Overall the rate of identification proved rather better than at Poplar Grove. When the reinterment program was completed in 1871, 303,536 Union soldiers had been buried in seventy-four national cemeteries, and the War Department had expended $4,000,306.26 on the effort to gather the dead. Quartermaster General Meigs reported that 54 percent of the men had been identified as a result of careful attention to the bodies and their original graves, as well as extensive research in military hospital records, muster rolls, casualty reports, and even documentation gathered by the Sanitary Commission about deaths and burials. Some thirty thousand of these dead were black soldiers; they were buried in areas designated “colored” on the drawings that mapped the new national cemeteries and were enumerated in columns marked “black” on the forms officially reporting the progress of interments. Separated into units of U.S. Colored Troops in life, these soldiers were similarly segregated in death, and only about a third of them were identified. The notions of equality of citizenship that animated the reburial program clearly had their limits, despite the critical role African Americans had played in the identification and interment of the war's dead.
43

The reburial program represented an extraordinary departure for the federal government, an indication of the very different sort of nation that had emerged as a result of civil war. The program's extensiveness, its cost, its location in national rather than state government, and its connection with the most personal dimensions of individuals' lives all would have been unimaginable before the war created its legions of dead, a constituency of the slain and their mourners, who would change the very definition of the nation and its obligations. “Such a consecration of a nation's power and resources to a
sentiment,
” Whitman observed, “the world has never witnessed.”
44

But this transformative undertaking included only Union soldiers.
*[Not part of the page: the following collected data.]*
(** X15. Whenever [get_isolation_level] returns, it has sent the isolation
    query as its last call before the fetch, the driver has answered the
    fetch with a row, and the name returned is the upper-cased text of the
    first column of that row, decoded when it is [bytes], with every dash
    replaced by a space: it holds no dash and has the length of the
    upper-cased text. After the fetch the cursor is closed, and this is the
    last call made. *)
Theorem get_isolation_level_returns_normalized
    (c : conn) (w w' : World) (level : string) :
  get_isolation_level E self c w = (Ok level, w') ->
  VersionSpec.all_chars no_dash level = true
  /\ (exists (w2 : World) (text : string),
        ask_level E self c w = (Ok tt, w2)
        /\ (exists (d : list event) (recent : bool),
              trace w2 = (d ++ [EvExecute c (isolation_query recent)])%list)
        /\ first_column_fetched E c w2 text
        /\ level = str_replace "-" " " (str_upper E text)
        /\ String.length level = String.length (str_upper E text)
        /\ w' = fetched_and_closed E c w2
        /\ trace w' = (trace w2 ++ [EvFetchone c; EvCursorClose c])%list)
  /\ exists d : list event, trace w' = (d ++ [EvCursorClose c])%list.
Proof.
  intros Hrun. rewrite get_isolation_level_asks in Hrun.
  unfold bind at 1 in Hrun.
  destruct (ask_level E self c w) as [[[]|e] w2] eqn:Hask; [|done].
  apply fetch_level_returns in Hrun as (text & Hcol & -> & ->).
  assert (Htrace : trace (fetched_and_closed E c w2)
                   = (trace w2 ++ [EvFetchone c; EvCursorClose c])%list).
  { unfold fetched_and_closed. simpl. by rewrite <- app_assoc. }
  split; [apply (str_replace_absent "-" " "); done|]. split.
  - exists w2, text. repeat split; try done.
    + exact (ask_level_ends_with_query c w w2 tt Hask).
    + apply str_replace_length.
  - exists (trace w2 ++ [EvFetchone c])%list. rewrite Htrace.
    by rewrite <- app_assoc.
Qed.

End IsolationReadFacts.
(** Turning a non-zero vector round moves its angle by half a turn. *)
Lemma atan2_reverse (b a : R) :
  ¬ (a = 0 ∧ b = 0) →
  ∃ t t', Num.atan2 (Fin b) (Fin a) = Fin t
          ∧ Num.atan2 (Fin (- b)) (Fin (- a)) = Fin t'
          ∧ - PI < t <= PI
          ∧ ((0 < t ∧ t' = t - PI) ∨ (t <= 0 ∧ t' = t + PI)).
Proof.
  intros Hne. pose proof PI_RGT_0 as Hpi.
  destruct (atan2_range b a) as (t & Et & Ht).
  exists t. revert Et. unfold Num.atan2.
  destruct (Rlt_dec 0 a) as [Ha|Ha].
  - intros [= <-].
    destruct (Rlt_dec 0 (- a)); [lra|]. destruct (Rlt_dec (- a) 0); [|lra].
    replace (- b / - a) with (b / a) by (field; lra).
    destruct (Rlt_dec (- b) 0) as [Hb|Hb].
    + eexists. split; [reflexivity|]. split; [reflexivity|]. split; [exact Ht|].
      left. split; [apply atan_pos, div_pos_pos; lra | reflexivity].
    + eexists. split; [reflexivity|]. split; [reflexivity|]. split; [exact Ht|].
      right. split; [|reflexivity].
      destruct (Req_dec_T b 0) as [->|Hb0].
      * replace (0 / a) with 0 by (field; lra). rewrite atan_0. lra.
      * left. apply atan_neg, div_pos_neg; lra.
  - destruct (Rlt_dec a 0) as [Ha'|Ha'].
    + destruct (Rlt_dec 0 (- a)); [|lra].
      replace (- b / - a) with (b / a) by (field; lra).
      destruct (Rlt_dec b 0) as [Hb|Hb]; intros [= <-].
      * eexists. split; [reflexivity|]. split; [reflexivity|]. split; [exact Ht|].
        right. pose proof (atan_bound (b / a)). split; lra.
      * eexists. split; [reflexivity|]. split; [reflexivity|]. split; [exact Ht|].
        left. pose proof (atan_bound (b / a)). split; lra.
    + assert (a = 0) by lra. subst a.
      destruct (Rlt_dec 0 (- 0)); [lra|]. destruct (Rlt_dec (- 0) 0); [lra|].
      destruct (Rlt_dec 0 b) as [Hb|Hb].
      * intros [= <-]. destruct (Rlt_dec 0 (- b)); [lra|].
        destruct (Rlt_dec (- b) 0); [|lra].
        eexists. split; [reflexivity|]. split; [reflexivity|]. split; [lra|].
        left. split; lra.
      * destruct (Rlt_dec b 0) as [Hb'|Hb'].
        -- intros [= <-]. destruct (Rlt_dec 0 (- b)); [|lra].
           eexists. split; [reflexivity|]. split; [reflexivity|]. split; [lra|].
           right. split; lra.
        -- exfalso. apply Hne. split; lra.
Qed.

Lemma bearing_of_atan2 (p1 p2 : R * R) (t : R) :
  Num.atan2 (Fin (p2.2 - p1.2)) (Fin (p2.1 - p1.1)) = Fin t →
  bearing (corner p1) (corner p2) = Num.rem (Fin (t * 180 / PI + 360)) (Fin 360).
Proof.
  intros Et. unfold bearing, corner. cbn [fst snd Num.sub Num.neg Num.add].
  change (p2.2 + - p1.2) with (p2.2 - p1.2).
  change (p2.1 + - p1.1) with (p2.1 - p1.1).
  rewrite Et. cbn [Num.mul]. rewrite div_PI. reflexivity.
Qed.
These were the staunch defenders the nation sought to honor; these were the bodies imperiled by vengeful former Confederates; these were the men whose survivors bombarded the War Department with petitions for information about deaths and burials. The absence of official concern for the Confederate dead stood in stark contrast, even in the eyes of some northerners. John Trowbridge, a New Englander writing for the
Atlantic Monthly,
traveled through Virginia battlefields in 1865 soon after Moore had completed the initial phase of his work. Accompanied by a local resident, Trowbridge stumbled upon the unburied remains of two soldiers at the Wilderness. He was, he reported, “appalled,” because he had heard—and had hoped—that the work of reinterment “was faithfully done.” His Virginia guide examined the uniform buttons fallen from the clothing of the rotted corpses and informed Trowbridge, “They was No'th Carolinians; that's why they didn't bury 'em.” Trowbridge was still more horrified to learn that the bodies had been left to rot as a matter of policy rather than simple negligence: “I could not believe that the true reason why they had not been decently interred.”